Somalian boxer Ramla Ali, red, said the advice from the IOC had been “impractical” ©Getty Images
Qualification remains a pressing issue for dozens of sports on the Olympic programme, with numerous events being cancelled or postponed and, while there is time for federations to devise solutions to the problem, athletes are questioning their ability to live up to Bach’s promise of fairness.
“I don’t think qualifying can possibly be fair at this point,” Canadian race walker Evan Dunfee, a bronze medallist at the 2019 World Championships, tells insidethegames.
“But I don’t think the IOC cares about that. They want their key superstars there. And otherwise they don’t care who or how they qualify or if it’s fair.
“It just adds, in my mind at least, additional support to the notion that they don’t care about athletes, or at least not as their main priority.”
Dunfee, a vocal critic of the IOC’s decision to move race walks and marathons at this year’s Games from Tokyo to Sapporo, said athletes had a duty to follow Government advice owing to their prominent status.
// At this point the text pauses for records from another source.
(** * APIChain: the two-phase, model-mediated API call chain

    A shallow embedding of [langchain/chains/api/base.py].

    The chain asks a language model for a URL, fetches that URL, optionally
    post-processes the fetched text, and asks the model again for an answer.
    Everything the chain talks to (the two [LLMChain]s, the
    [TextRequestsWrapper], the callback manager and the optional output
    parser) is a collaborator living outside this file; each of them is
    modelled as a method acting on an abstract [World], which may raise.
    Every call the chain issues is also logged as an [Event].  What a
    collaborator is called with is stated on the collaborator itself: a
    theorem takes what the collaborators answer, on given arguments and in
    given worlds, and concludes what the run returns, the world it ends in
    and the calls it logged. *)

From Stdlib Require Import Ascii String.
From stdpp Require Import gmap strings list.

#[local] Set Warnings "-clear-no-such-hyp".

(** ** Python values used by the chain *)

(** One entry of a pydantic [ValidationError]: a [ValueError] raised by a
    root validator, or a required field that was not supplied. *)
Inductive ErrorWrapper : Type :=
| RootError (msg : string)
| MissingError (loc : string).

(** Exceptions.  [KeyError] is what [d[k]] raises for an absent key,
    [ValueError] is what the two validators raise, [ValidationError] is what
    pydantic's model construction raises (it wraps the errors it collected),
    and [Raised] stands for any exception coming out of a collaborator. *)
Inductive exn : Type :=
| KeyError (key : string)
| ValueError (msg : string)
| ValidationError (errors : list ErrorWrapper)
| Raised (cls msg : string).

(** The literal ["\n"] of the source. *)
Definition newline : string := String (ascii_of_nat 10) EmptyString.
“Athletes are nothing if not role models (at least in many Olympic sports, I for example know my value isn’t in entertainment!) and if we are out there trying to carry on life as normal and breaking these orders put in place by several Governments around the world then it doesn’t make us good role models, it basically makes us worthless, in my mind,” the Canadian added.
“We should be setting the examples, helping modelling good behaviours in these times.”
It is worth pointing out that there are some athletes – including French athletics star Renaud Lavillenie and recently-retired biathlete Martin Fourcade – who have expressed support for the IOC taking its time before deciding on a possible postponement or cancellation of Tokyo 2020 because of the COVID-19 outbreak.
While the frustration other athletes have expressed is understandable, postponing the Games – which was not discussed on conference calls the IOC held with various parties this week, according to those with knowledge of the situation – is far easier said than done. A delay of one year to 2021, which a fair few are starting to believe is the correct course of action, would have far-reaching consequences.
The Olympic Games are an event like no other in the world and moving them would create ripple effects which could last many a year.
Aside from the obvious impact on the IOC’s revenue, nearly 75 per cent of which derives from Olympic broadcasting rights, the sporting calendar would essentially have to be ripped up and redrawn, while thousands are relying on the event going ahead for their own personal income.
And what would happen to World Championships scheduled for 2021? If they have to be postponed themselves to create space for the Olympics, what would that mean for federations who rely on money generated from their own flagship events outside of the Games to survive?
What athletes who have spoken out want is clarity. They want to be assured that the IOC will do what many claim it often fails to do – protect their interests.
Unfortunately for those competitors, the IOC does not seem to have the answers.